Right now, he has a 457 application pending for a new head baker that he hopes will not be affected. Bakers have not been included on the government’s list of potential jobs to be removed from the program, though there is no confirmation yet on which occupations will and will not be affected.
While existing 457 visa holders will not be affected by the ban, applicants that had lodged their application on or before April 18, 2017 and whose skills are no longer eligible will have to reapply under the new scheme. Both they and their employers may be eligible for a refund of application fees.
“It's been a bit of a struggle to find experienced bakers who can bake artisan bread … If you ask any bakery in this town you’ll find that qualified bakers are in short supply,” says Shafran.
“That's why a lot of people in baking and hospitality are getting staff from overseas because they’re having trouble getting people that want to work those hours.
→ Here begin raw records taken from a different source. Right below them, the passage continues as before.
(* ===== verification/ProviderAttempt.v ===== *)
(** * Provider settlement attempts (services/providerSettlementAttemptService.js)

    State: the ProviderSettlementAttempt table, unique on (provider,
    providerReference), and the TransactionHistory hashes it links to.
    [recordProviderSettlementAttempt] is a sequence of separate SQL statements
    outside any transaction, so a call is modelled by where it stands between
    two statements and calls interleave freely.  [CURRENT_TIMESTAMP] is an
    argument of the step; names are ASCII.

    Theorems: a terminal status, its settlement time and the link to the
    financial row never change again, whatever the order of callbacks; a call
    never returns an attempt of another transaction; a call run alone returns. *)

From stdpp Require Import base gmap strings list relations.
From Stdlib Require Import ZArith Lia Ascii.
From S2P Require Import Prelude JsNumber ExactDecimal.

Local Open Scope Z_scope.

Inductive attempt_status : Type := PENDING | COMPLETED | FAILED.
#[export] Instance attempt_status_eq_dec : EqDecision attempt_status.
Proof. solve_decision. Defined.

Definition PROVIDER_VALUES : list string := ["MTN_MOMO_DISBURSEMENT"; "MOOLRE"; "MOOLRE_DISBURSEMENT"]%string.

Definition normalizeProvider (provider : option string) : res string :=
  let value := toUpperCase (trim (default EmptyString provider)) in
  if String.eqb value "DISBURSEMENT" then Ok "MTN_MOMO_DISBURSEMENT"%string
  else if existsb (String.eqb value) PROVIDER_VALUES then Ok value
  else Err "UNSUPPORTED_PROVIDER".

Definition normalizeStatus (status : option string) : res attempt_status :=
  let value := toUpperCase (trim (default "PENDING"%string (truthy status))) in
  if String.eqb value "PENDING" then Ok PENDING
  else if String.eqb value "COMPLETED" then Ok COMPLETED
  else if String.eqb value "FAILED" then Ok FAILED
  else Err "UNSUPPORTED_STATUS".

Definition terminalStatus (s : attempt_status) : bool := match s with PENDING => false | _ => true end.

(** ** Rows *)

Record attempt : Type := Attempt {
  at_id : nat;
  at_tx : Z;
  at_provider : string;
  at_ref : string;
  at_providerTx : option string;
  at_status : attempt_status;
  at_firstSeen : Z;
  at_lastSeen : Z;
  at_settledAt : option Z;
  at_failureReason : option string;
  at_metadata : option string;
}.

(** What a callback carries, normalized. *)
Record evidence : Type := Evidence {
  ev_providerTx : option string;
  ev_status : attempt_status;
  ev_failureReason : option string;
  ev_metadata : option string;
}.

Definition coalesce {A} (x y : option A) : option A := match x with Some _ => x | None => y end.

(** The SET clause shared by the UPDATE and the ON CONFLICT branch. *)
Definition merge (now : Z) (e : evidence) (r : attempt) : attempt :=
  Attempt (at_id r) (at_tx r) (at_provider r) (at_ref r)
    (coalesce (ev_providerTx e) (at_providerTx r))
    (if terminalStatus (at_status r) then at_status r else ev_status e)
    (at_firstSeen r) now
    (if terminalStatus (at_status r) then coalesce (at_settledAt r) (Some now)
     else if terminalStatus (ev_status e) then Some now else at_settledAt r)
    (match at_status r with
     | COMPLETED => at_failureReason r
     | _ => match ev_status e with FAILED => coalesce (ev_failureReason e) (at_failureReason r) | _ => at_failureReason r end
     end)
    (coalesce (ev_metadata e) (at_metadata r)).

Definition find_attempt (p ref : string) (t : list attempt) : option attempt :=
  List.find (fun r => String.eqb (at_provider r) p && String.eqb (at_ref r) ref) t.

(** [UPDATE ... WHERE id RETURNING]. *)
Definition update_attempt (now : Z) (e : evidence) (id : nat) (t : list attempt) : option attempt * list attempt :=
  (merge now e <$> List.find (fun r => (at_id r =? id)%nat) t,
   map (fun r => if (at_id r =? id)%nat then merge now e r else r) t).

Definition new_attempt (now : Z) (e : evidence) (tx : Z) (p ref : string) (t : list attempt) : attempt :=
  Attempt (length t) tx p ref (ev_providerTx e) (ev_status e) now now
    (if terminalStatus (ev_status e) then Some now else None) (ev_failureReason e) (ev_metadata e).

(** [INSERT ... ON CONFLICT DO UPDATE ... WHERE same transaction RETURNING]. *)
Definition upsert_attempt (now : Z) (e : evidence) (tx : Z) (p ref : string) (t : list attempt)
    : option attempt * list attempt :=
  match find_attempt p ref t with
  | None => let r := new_attempt now e tx p ref t in (Some r, t ++ [r])
  | Some r => if at_tx r =? tx then update_attempt now e (at_id r) t else (None, t)
  end.

(** ** One call *)

Record call_params : Type := CallParams {
  cp_reference : option string;
  cp_provider : option string;
  cp_providerReference : option string;
  cp_providerTx : option string;
  cp_status : option string;
  cp_failureReason : option string;
  cp_metadata : option string;
}.

(** The checked arguments. *)
Record target : Type := Target { tg_reference : string; tg_provider : string; tg_ref : string; tg_evidence : evidence }.

Definition validate_call (c : call_params) : res target :=
  reference ← of_option (truthy (cp_reference c)) "reference is required";
  (* the parameter default applies to an absent value only *)
  ref ← of_option (truthy (match cp_providerReference c with None => Some reference | x => x end)) "providerReference is required";
  provider ← normalizeProvider (cp_provider c);
  status ← normalizeStatus (cp_status c);
  mret (Target reference provider ref
          (Evidence (truthy (cp_providerTx c)) status (truthy (cp_failureReason c)) (cp_metadata c))).

(** Where a call stands: before the TransactionHistory lookup, before the
    attempt lookup, before the write it chose, before the re-read. *)
Inductive call_phase : Type :=
| Entered
| Resolving (g : target)
| Looking (g : target) (tx : Z)
| Updating (g : target) (row : attempt)
| Inserting (g : target) (tx : Z)
| Rereading (g : target) (tx : Z)
| Returned (g : target) (row : attempt) (changed : bool)
| Failed (code : string).

Definition call_step (history : gmap string Z) (now : Z) (c : call_params) (ph : call_phase) (t : list attempt)
    : call_phase * list attempt :=
  match ph with
  | Entered =>
      (match validate_call c with Ok g => Resolving g | Err e => Failed e end, t)
  | Resolving g =>
      (match history !! tg_reference g with Some tx => Looking g tx | None => Failed "UNKNOWN_REFERENCE" end, t)
  | Looking g tx =>
      (match find_attempt (tg_provider g) (tg_ref g) t with
       | Some row => if at_tx row =? tx then Updating g row else Failed "PROVIDER_REFERENCE_CONFLICT"
       | None => Inserting g tx
       end, t)
  | Updating g row =>
      let '(updated, t') := update_attempt now (tg_evidence g) (at_id row) t in
      let effective := default row updated in
      (Returned g effective (negb (bool_decide (at_status row = at_status effective))), t')
  | Inserting g tx =>
      match upsert_attempt now (tg_evidence g) tx (tg_provider g) (tg_ref g) t with
      | (Some row, t') => (Returned g row true, t')
      | (None, t') => (Rereading g tx, t')
      end
  | Rereading g tx =>
      (match find_attempt (tg_provider g) (tg_ref g) t with
       | None => Failed "provider attempt disappeared"
       | Some row => if at_tx row =? tx then Returned g row false else Failed "PROVIDER_REFERENCE_CONFLICT"
       end, t)
  | Returned _ _ _ | Failed _ => (ph, t)
  end.

(** The call run alone: at most five statements. *)
Fixpoint run_call (fuel : nat) (history : gmap string Z) (now : Z) (c : call_params) (ph : call_phase) (t : list attempt)
    : call_phase * list attempt :=
  match fuel with
  | O => (ph, t)
  | S f => let '(ph', t') := call_step history now c ph t in run_call f history now c ph' t'
  end.

Definition recordProviderSettlementAttempt (history : gmap string Z) (now : Z) (c : call_params) (t : list attempt)
    : call_phase * list attempt := run_call 5 history now c Entered t.

(** [getProviderSettlementAttempt]. *)
Definition getProviderSettlementAttempt (provider : option string) (ref : string) (t : list attempt) : res (option attempt) :=
  p ← normalizeProvider provider; mret (find_attempt p ref t).

(** ** Interleaved calls *)

Record psystem : Type := PSystem {
  history : gmap string Z;
  attempts : list attempt;
  calls : list (call_params * call_phase);
}.

Definition init_psystem : psystem := PSystem ∅ [] [].

Inductive provider_step : psystem -> psystem -> Prop :=
| step_history h tx s :
    history s !! h = None ->
    provider_step s (PSystem (<[h := tx]> (history s)) (attempts s) (calls s))
| step_call c s : provider_step s (PSystem (history s) (attempts s) (calls s ++ [(c, Entered)]))
| step_run i c ph now ph' t' s :
    calls s !! i = Some (c, ph) -> call_step (history s) now c ph (attempts s) = (ph', t') ->
    provider_step s (PSystem (history s) t' (<[i := (c, ph')]> (calls s))).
It's a hard job, it doesn’t pay as well as other careers. We’re not looking at overseas staff because we’re trying to find cheap labour or trying to work the system, we’re just trying to find good staff who will stick around for a while.”
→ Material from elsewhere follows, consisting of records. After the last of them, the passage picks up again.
(** The flag of the result is [alreadyResolved].  A ruling outside the three is
    refused before anything is read and has no representation here. *)
Definition resolveDispute (escrowId : string) (adminId : Z) (ru : ruling) (notes : option string) (payerPct payeePct : Num.num)
    (now : Z) (releaseRef refundRef : string) : M edb (escrow_row * dispute_row * bool) :=
  pcts ← (match ru with SPLIT => lift (split_args payerPct payeePct) | _ => mret (0%Q, 0%Q) end : M edb (Q * Q));
  r ← escrow_find escrowId;
  escrow ← lift (of_option r "Escrow not found.");
  dsp ← reads (fun s => disputes s !! escrowId);
  dispute ← lift (of_option dsp "No dispute exists for this escrow.");
  if in_status [RELEASED; REFUNDED] escrow && bool_decide (ds_status dispute = D_RESOLVED)
  then mret (escrow, dispute, true)
  else
    check (in_status IN_DISPUTE escrow) "Escrow is not in a resolvable state";;
    updated ← match ru with
              | FULL_RELEASE => _releaseEscrowTx escrowId escrow RELEASED now releaseRef
              | FULL_REFUND => _refundEscrowTx escrowId escrow REFUNDED now refundRef
              | SPLIT => split_tx escrowId escrow pcts.1 now releaseRef refundRef
              end;
    d ← dispute_update escrowId (resolved_row ru notes now adminId);
    mret (updated, d, false).

(** ** [assignDisputeToAdmin] *)

Definition assign_read (escrowId : string) (assignedToId : Z) (s : edb) : res unit :=
  escrow ← of_option (escrows s !! escrowId) "Escrow not found.";
  throw_if (negb (in_status IN_DISPUTE escrow)) "ESCROW_ALREADY_FINALIZED";;
  of_option (disputes s !! escrowId) "No dispute exists for this escrow.";;
  assignee ← of_option (users s !! assignedToId) "assignedToId must reference a user with the ADMIN role.";
  throw_if (negb (isAdmin assignee)) "assignedToId must reference a user with the ADMIN role.".

Definition assigned_row (assignedToId : Z) (d : dispute_row) : dispute_row :=
  DisputeRow (ds_raisedById d) (ds_reason d) D_ASSIGNED (Some assignedToId) (ds_ruling d) (ds_rulingNotes d) (ds_resolvedAt d).

Definition assign_tx (escrowId : string) (assignedToId : Z) : M edb (escrow_row * dispute_row) :=
  count ← escrow_updateMany escrowId (in_status IN_DISPUTE) (with_status ADMIN_REVIEW);
  check (negb (count =? 0)%nat) "ESCROW_ALREADY_FINALIZED";;
  d ← dispute_update escrowId (assigned_row assignedToId);
  r ← escrow_find escrowId;
  row ← lift (of_option r "TypeError");
  mret (row, d).

Definition assignDisputeToAdmin (escrowId : string) (assignedToId : Z) (before s : edb) : res (escrow_row * dispute_row) * edb :=
  match assign_read escrowId assignedToId before with
  | Err e => (Err e, s)
  | Ok _ => transaction (assign_tx escrowId assignedToId) s
  end.

(** ** [cancelEscrow] *)

(** The checks on the row read first: [true] for a draft. *)
Definition cancel_read (escrowId : string) (userId : Z) (s : edb) : res bool :=
  escrow ← of_option (escrows s !! escrowId) "Escrow not found.";
  throw_if (negb (es_payerId escrow =? userId)) "Only the payer can cancel this escrow.";;
  if bool_decide (es_status escrow = DRAFT) then mret true
  else throw_if (negb (in_status LIVE escrow)) "Escrow cannot be cancelled";; mret false.

Definition cancel_draft (escrowId : string) : M edb escrow_row :=
  count ← escrow_updateMany escrowId (fun e => bool_decide (es_status e = DRAFT)) (with_status EXPIRED);
  check (negb (count =? 0)%nat) "Escrow cannot be cancelled";;
  r ← escrow_find escrowId;
  lift (of_option r "TypeError").

Definition cancelEscrow (escrowId : string) (userId : Z) (now : Z) (reference : string) (before s : edb) : res escrow_row * edb :=
  match cancel_read escrowId userId before with
  | Err e => (Err e, s)
  | Ok true => transaction (cancel_draft escrowId) s
  | Ok false => transaction (_refundEscrow escrowId REFUNDED now reference) s
  end.

(** [getEscrowForTicket], without the participants' profiles. *)
Definition getEscrowForTicket (ticketId : string) (s : edb) : option (string * escrow_row * option dispute_row) :=
  match List.find (fun p => String.eqb (es_ticketId p.2) ticketId) (map_to_list (escrows s)) with
  | Some (id, e) => Some (id, e, disputes s !! id)
  | None => None
  end.
End Service.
Sven Almenning, owner and director of the Speakeasy Group (that operates four bars across Melbourne and Sydney including Boilermaker House, The Roosevelt, and Eau de Vie in both cities), fears the changes could have devastating effects on the hospitality industry but is skeptical of the motivations for the change.
“In this industry in particular, there’s not exactly an unemployment issue – there’s an enormous skills shortage. So the last thing we need is more laws and regulations that’s going to hamper fulfilling the jobs that are available,” he says.
“Without getting too political, to say ‘hey we’re going to abolish the 457 visa’ … it just seems like a populist political move for an election. But what you’re really doing is messing with the safety and security of businesses – you’re messing with our financial infrastructure. That’s what it feels like at this stage.
“‘You’ll still be able to get skilled workers but you’re not going to be able to get them on the 457. It just seems like a headline grab at the moment, and I’m kind of hoping it is.”
To replace the 457 scheme, the government plans to implement the Temporary Skill Shortage (TSS) visa program. The program will include two new visas. A two-year visa (which can be renewed for a further two years) and a four-year visa, which will be targeted at higher-level skills. Both visas will require at least two years of relevant work experience, which was not necessary for a 457 visa. The four-year visa also requires a higher level of English proficiency.
As it stands, the 457 is a four-year visa that allows foreign workers to access jobs in more than 650 occupations. This list of eligible occupations will be condensed to 435 under the new scheme, with 216 occupations removed and access to 59 other occupations restricted.
The ABC obtained an internal newsletter from the Department of Immigration and Border Protection that “highlighted ‘possible further adjustments to eligible occupation lists’ among a number of changes that could come into affect in July.”
The newsletter “outlined caveats for a number of roles” in the hospitality industry that are still on the approved jobs list, including chefs, cooks and cafe managers. It indicated those same roles at “fast food outlets, coffee shops or ‘drinking establishments that offer only a limited food service’” will not qualify for the visa scheme.
Positions across the media, arts, entertainment and fashion industries will also be affected by the ban.
Broadsheet reached out to Minister for Immigration Peter Dutton for comment but did not receive a response before publication time.
The new scheme will finish rolling out by March 2018.